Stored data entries
Lemma clampNegativePartitions_spec_witness :
  clampNegativePartitionsInt64Fn "p1"%string (-3) = ("p1"%string, 0) /\
  clampNegativePartitionsInt64Fn "p1"%string 4 = ("p1"%string, 4) /\
  clampNegativePartitionsFloat64Fn "p1"%string (-1.5)%float = ("p1"%string, 0%float) /\
  clampNegativePartitionsFloat64Fn "p1"%string 2.5%float = ("p1"%string, 2.5%float).
Proof.
  destruct clampNegativePartitions_spec as (Hint & Hfloat & _).
  split; [| split; [| split]].
  - apply (Hint string "p1"%string (-3)). lia.
  - apply (Hint string "p1"%string 4). lia.
  - apply (Hfloat string "p1"%string (-1.5)%float). reflexivity.
  - apply (Hfloat string "p1"%string 2.5%float). reflexivity.
Defined.

Lemma drop_is_omap_int64 {V : Type} (c : beam.PCollection (V * option int64)) :
  beam.ParDo (fun r => dropThresholdedPartitionsInt64Fn r.1 r.2) c = omap present c.
Proof.
  unfold beam.ParDo.
  induction c as [| [v [x |]] c IH]; simpl; [reflexivity | |].
  - f_equal. exact IH.
  - exact IH.
Qed.

Lemma drop_is_omap_float64 {V : Type} (c : beam.PCollection (V * option float64)) :
  beam.ParDo (fun r => dropThresholdedPartitionsFloat64Fn r.1 r.2) c = omap present c.
Proof.
  unfold beam.ParDo.
  induction c as [| [v [x |]] c IH]; simpl; [reflexivity | |].
  - f_equal. exact IH.
  - exact IH.
Qed.

Lemma elem_of_omap_present {V A : Type} (c : list (V * option A)) (v : V) (x : A) :
  (v, x) ∈ omap present c <-> (v, Some x) ∈ c.
Proof.
  rewrite list_elem_of_omap. split.
  - intros [[v' [x' |]] [Hin Heq]]; unfold present in Heq; simpl in Heq;
      [| discriminate].
    now inversion Heq; subst.
  - intros Hin. exists (v, Some x). split; [exact Hin | reflexivity].
Qed.

(** C7. The drop step emits, for a record with a present result, the
    record with the unwrapped value, and nothing for a record whose result
    is nil; over a stream it yields exactly the present records, in order
    and with their multiplicity, so a suppressed partition is absent from
    the output. *)
Theorem dropThresholdedPartitions_spec :
  (forall (V : Type) (v : V) (x : int64),
      dropThresholdedPartitionsInt64Fn v (Some x) = [(v, x)]) /\
  (forall (V : Type) (v : V), dropThresholdedPartitionsInt64Fn v None = []) /\
  (forall (V : Type) (v : V) (x : float64),
      dropThresholdedPartitionsFloat64Fn v (Some x) = [(v, x)]) /\
  (forall (V : Type) (v : V), dropThresholdedPartitionsFloat64Fn v None = []) /\
  (forall (V : Type) (c : beam.PCollection (V * option int64)),
      let out := beam.ParDo (fun r => dropThresholdedPartitionsInt64Fn r.1 r.2) c in
      out = omap present c /\
      (forall v x, (v, x) ∈ out <-> (v, Some x) ∈ c) /\
      (forall v, (forall x, (v, Some x) ∉ c) -> v ∉ out.*1)) /\
  (forall (V : Type) (c : beam.PCollection (V * option float64)),
      let out := beam.ParDo (fun r => dropThresholdedPartitionsFloat64Fn r.1 r.2) c in
      out = omap present c /\
      (forall v x, (v, x) ∈ out <-> (v, Some x) ∈ c) /\
      (forall v, (forall x, (v, Some x) ∉ c) -> v ∉ out.*1)).
Proof.
  split; [reflexivity |]. split; [reflexivity |].
  split; [reflexivity |]. split; [reflexivity |].
  split; intros V c out; subst out.
  - rewrite drop_is_omap_int64.
    split; [reflexivity |]. split; [apply elem_of_omap_present |].
    intros v Hnone Hin.
    apply list_elem_of_fmap in Hin as [[v' x] [-> Hin]].
    apply elem_of_omap_present in Hin. exact (Hnone x Hin).
  - rewrite drop_is_omap_float64.
    split; [reflexivity |]. split; [apply elem_of_omap_present |].
    intros v Hnone Hin.
    apply list_elem_of_fmap in Hin as [[v' x] [-> Hin]].
    apply elem_of_omap_present in Hin. exact (Hnone x Hin).
Qed.
Lemma SFsub_nonneg x y :
  valid_binary x = true -> valid_binary y = true ->
  SFleb (S754_zero false) y = true -> SFleb y x = true ->
  (forall s, x <> S754_infinity s) ->
  sf_nonneg (SFsub prec emax x y) = true.
Proof.
  intros Hx Hy H0 Hle Hfin.
  destruct x as [sx | sx | | sx mx ex]; [ | now destruct (Hfin sx) | destruct y; discriminate | ].
  - (* x zero *)
    destruct y as [sy | sy | | sy my ey]; try discriminate.
    + destruct sx, sy; reflexivity.
    + destruct sy; cbn in *; discriminate.
    + destruct sy; cbn in *; discriminate.
  - destruct y as [sy | sy | | sy my ey]; try discriminate.
    + (* y zero *) destruct sx; cbn in *; [discriminate | reflexivity].
    + destruct sy; cbn in *; discriminate.
    + destruct sy; [cbn in H0; discriminate |].
      destruct sx; [cbn in Hle; discriminate |].
      cbn [SFsub]. apply binary_normalize_nonneg.
      cbn [cond_Zopp].
      cbn in Hx, Hy. unfold bounded in Hx, Hy.
      apply andb_prop in Hx as [Hx _]. apply andb_prop in Hy as [Hy _].
      apply canonical_digits in Hx as (Hdx & Hex & Hnx).
      apply canonical_digits in Hy as (Hdy & Hey & Hny).
      unfold SFleb, SFcompare in Hle.
      destruct (Z.compare_spec ey ex) as [E | E | E]; [ | | discriminate].
      * subst ey. rewrite Z.min_id. unfold shl_align. rewrite Z.sub_diag. cbn [fst].
        assert (Pos.compare my mx <> Gt) as Hc.
        { unfold Pos.compare. destruct (Pos.compare_cont Eq my mx); congruence. }
        change (my <= mx)%positive in Hc. lia.
      * rewrite Z.min_r by lia. unfold shl_align. rewrite Z.sub_diag. cbn [fst].
        destruct (ey - ex) as [| d | d] eqn:Ed; try lia. cbn [fst].
        pose proof (iter_xO_double mx d).
        pose proof (digits2_pos_bounds mx) as Bx.
        pose proof (digits2_pos_bounds my) as By.
        assert (0 < prec) as Hprec by reflexivity.
        rewrite Hnx in Bx by lia.
        assert (2 ^ Z.pos (digits2_pos my) <= 2 ^ prec) by (apply Z.pow_le_mono_r; lia).
        replace prec with (Z.succ (prec - 1)) in H1 by lia.
        rewrite Z.pow_succ_r in H1 by lia. lia.
Qed.
End SpecFloatFacts.

Section SpecFloatOrder.
Local Open Scope Z_scope.

Lemma SFcompare_antisym (a b : spec_float) :
  SFcompare b a = option_map CompOpp (SFcompare a b).
Proof.
  destruct a as [sa | sa | | sa ma ea], b as [sb | sb | | sb mb eb];
    try reflexivity;
    try (destruct sa; reflexivity);
    try (destruct sb; reflexivity);
    try (destruct sa, sb; reflexivity).
  unfold SFcompare.
  rewrite (Z.compare_antisym ea eb).
  pose proof (Pos.compare_cont_antisym ma mb Eq) as Hm. cbn [CompOpp] in Hm.
  rewrite <- Hm.
  destruct sa, sb; cbn; try reflexivity;
    destruct (ea ?= eb); cbn; try reflexivity;
    destruct (Pos.compare_cont Eq ma mb); reflexivity.
Qed.

Lemma SFleb_total (a b : spec_float) :
  a <> S754_nan -> b <> S754_nan -> SFleb a b = true \/ SFleb b a = true.
Proof.
  intros Ha Hb. unfold SFleb. rewrite (SFcompare_antisym a b).
  destruct (SFcompare a b) as [[] |] eqn:E; cbn; auto.
  destruct a, b; try congruence; cbn in E; try discriminate;
    repeat match goal with s : bool |- _ => destruct s end; discriminate.
Qed.

Lemma SFleb_ltb (a b : spec_float) : SFleb a b = true -> SFltb b a = false.
Proof.
  unfold SFleb, SFltb. rewrite (SFcompare_antisym a b).
  destruct (SFcompare a b) as [[] |]; cbn; congruence.
Qed.

(** The order of the finite positive floats is that of (exponent, mantissa). *)
Lemma SFleb_trans (a b c : spec_float) :
  SFleb a b = true -> SFleb b c = true -> SFleb a c = true.
Proof.
  unfold SFleb.
  destruct a as [sa | sa | | sa ma ea], b as [sb | sb | | sb mb eb],
           c as [sc | sc | | sc mc ec];
    cbn; try discriminate; try reflexivity;
    repeat match goal with s : bool |- _ => destruct s end;
    cbn; try discriminate; try reflexivity;
    change (Pos.compare_cont Eq) with Pos.compare;
    destruct (Z.compare_spec ea eb), (Z.compare_spec eb ec),
             (Z.compare_spec ea ec);
    try discriminate; try reflexivity; try lia; subst;
    destruct (Pos.compare_spec ma mb), (Pos.compare_spec mb mc),
             (Pos.compare_spec ma mc);
    cbn; try discriminate; try reflexivity; try lia.
Qed.
End SpecFloatOrder.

● **WHAT THIS TASK INVOLVES**:
Using the entries above, state how many lines include the word "string", with no other words.

● **SOLUTION TO THIS EXERCISE**:
8